Among the entries below, count the lines that contain the word "agent". Write down only the total.

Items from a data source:
#####
(* ===== verification/ServerTheorems.v ===== *)
(** What a connection can make the vault do.

    Every request amounts to at most one operation of the vault, permitted for the role of
    the connection; so everything that is proved of reachable vaults holds under whatever
    bytes clients send. *)
From S2P Require Import Prelude Text Concrete Types Lease Policy Session Store.
From S2P Require Import RusqliteStore Crypto KeySource Auth AuditEvents Frame Protocol Vault.
From S2P Require Import VaultInv VaultSpec VaultProps Demo Server.

Local Open Scope string_scope.
Local Open Scope Z_scope.
Local Open Scope list_scope.

(** The operations that a request over a connection may run. *)
Definition permitted (identity : ConnectionIdentity) (peer : PeerIdentity) (op : VaultOp) : Prop :=
  match op with
  | OpStoreSecret _ _ _ _ p | OpDeleteSecret _ p => identity_role identity = Admin ∧ p = peer
  | OpListSecrets => identity_role identity = Admin
  | OpRequestLease agent _ _ p | OpRevokeAllForAgent agent p =>
      (∃ requested, agent = resolve_agent identity requested) ∧ p = peer
  | OpAccessSecret _ _ p | OpRevokeLease _ _ p | OpRenewLease _ _ p => p = peer
  | _ => False
  end.

(** A response that belongs to request [id] and is either a result or an error. *)
Definition answers {V} (id : Uuid) (resp : Response V) : Prop :=
  response_id resp = id ∧
  if response_ok resp
  then is_Some (response_result resp) ∧ response_error resp = None
  else response_result resp = None ∧ is_Some (response_error resp).

Section dispatch.
Context {K S A V : Type}.
Context `{!Env, !Chrono, !UuidText, !HashIter, !Aead}.
Context `{!KeySource K, !SecretStore S, !AuditLog A}.
Context `{!Wire V, !Base64}.
Abbreviation VM := (M (Vault K S A) Error).
Implicit Types (v : Vault K S A) (w : World) (request : Request V).

(** [v'] and [w'] are what one run of [op] leaves; [panicked] if that run panics. *)
Definition ran (op : VaultOp) v w v' w' (panicked : Prop) : Prop :=
  ∃ r, run_op op v w = (r, v', w') ∧ (r = Panic ↔ panicked).

Definition handled identity peer id v w (r : outcome Error (Response V)) v' w' : Prop :=
  match r with
  | Ok resp => answers id resp ∧
      ((v' = v ∧ w' = w) ∨ ∃ op, permitted identity peer op ∧ ran op v w v' w' False)
  | Err _ => False
  | Panic => ∃ op, permitted identity peer op ∧ ran op v w v' w' True
  end.

Context `{!WireLaws V, !Base64Laws}.

Lemma answers_error id e : answers id (Response_from_error id e : Response V).
Proof. split; [done|]. split; [done|by eexists]. Qed.
Lemma answers_invalid id msg : answers id (invalid_request id msg : Response V).
Proof. split; [done|]. split; [done|by eexists]. Qed.
Lemma answers_success id x : answers id (Response_success id x : Response V).
Proof. split; [done|]. split; [by eexists|done]. Qed.

Lemma handled_invalid identity peer id msg v w :
  handled identity peer id v w (Ok (invalid_request id msg)) v w.
Proof. split; [apply answers_invalid|by left]. Qed.

(** Running [m] and answering runs the operation that [m] is. *)
Lemma ran_forget {B} op (m : VM B) v w r v' w' :
  (∀ v w, run_op op v w = (m;; mret tt) v w) → m v w = (r, v', w') →
  ran op v w v' w' (r = Panic).
Proof.
  intros Hop Hm. unfold ran. rewrite Hop. unfold mbind, M_bind. rewrite Hm.
  destruct r as [b|e|]; eexists; (split; [reflexivity|]); split; done.
Qed.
#####
> [RESPONSE] 2